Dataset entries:
■ ■ ■ ■ ■

(** The query built from the profile. *)
Definition suggestion_query (customerProfile : Profile.t) : JS Criteria :=
  let dietaryRestrictions :=
    or_default (Profile.dietaryRestrictions customerProfile) [] in
  let dislikedIngredients :=
    or_default (Profile.dislikedIngredients customerProfile) [] in
  let preferredCategories :=
    or_default (Profile.preferredCategories customerProfile) [] in
  let budget := or_default (Profile.budget customerProfile) default_budget in
  names <-
    match dislikedIngredients with
    | [] => Return None
    | _ => rs <- mapM (new_RegExp RegExp) dislikedIngredients ;;
           Return (Some (NameNin rs))
    end ;;
  Return
    {| k_availability := available;
       k_vegetarian :=
         when_set (JSString.array_includes dietaryRestrictions "vegetarian");
       k_vegan := when_set (JSString.array_includes dietaryRestrictions "vegan");
       k_glutenFree :=
         when_set (JSString.array_includes dietaryRestrictions "gluten-free");
       k_dairyFree :=
         when_set (JSString.array_includes dietaryRestrictions "dairy-free");
       k_spicy := None;
       k_price := Some (Pref.min budget, Pref.max budget);
       k_category :=
         match preferredCategories with
         | [] => None
         | _ => Some (CategoryIn preferredCategories)
         end;
       k_name := names |}.

(** [MenuItem.find(query).sort({ rating: -1, popularity: -1 }).limit(15)]. *)
Definition find_suggestions (catalog : list MenuItem) (query : Criteria)
  : list MenuItem :=
  firstn 15 (stable_sort store_before (filter (selects query) catalog)).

■ ■ ■ ■ ■

**WORK REQUEST:**
Would you reproduce all the entries exactly?

**OUTPUT BELOW:**
(** The query built from the profile. *)
Definition suggestion_query (customerProfile : Profile.t) : JS Criteria :=
  let dietaryRestrictions :=
    or_default (Profile.dietaryRestrictions customerProfile) [] in
  let dislikedIngredients :=
    or_default (Profile.dislikedIngredients customerProfile) [] in
  let preferredCategories :=
    or_default (Profile.preferredCategories customerProfile) [] in
  let budget := or_default (Profile.budget customerProfile) default_budget in
  names <-
    match dislikedIngredients with
    | [] => Return None
    | _ => rs <- mapM (new_RegExp RegExp) dislikedIngredients ;;
           Return (Some (NameNin rs))
    end ;;
  Return
    {| k_availability := available;
       k_vegetarian :=
         when_set (JSString.array_includes dietaryRestrictions "vegetarian");
       k_vegan := when_set (JSString.array_includes dietaryRestrictions "vegan");
       k_glutenFree :=
         when_set (JSString.array_includes dietaryRestrictions "gluten-free");
       k_dairyFree :=
         when_set (JSString.array_includes dietaryRestrictions "dairy-free");
       k_spicy := None;
       k_price := Some (Pref.min budget, Pref.max budget);
       k_category :=
         match preferredCategories with
         | [] => None
         | _ => Some (CategoryIn preferredCategories)
         end;
       k_name := names |}.

(** [MenuItem.find(query).sort({ rating: -1, popularity: -1 }).limit(15)]. *)
Definition find_suggestions (catalog : list MenuItem) (query : Criteria)
  : list MenuItem :=
  firstn 15 (stable_sort store_before (filter (selects query) catalog)).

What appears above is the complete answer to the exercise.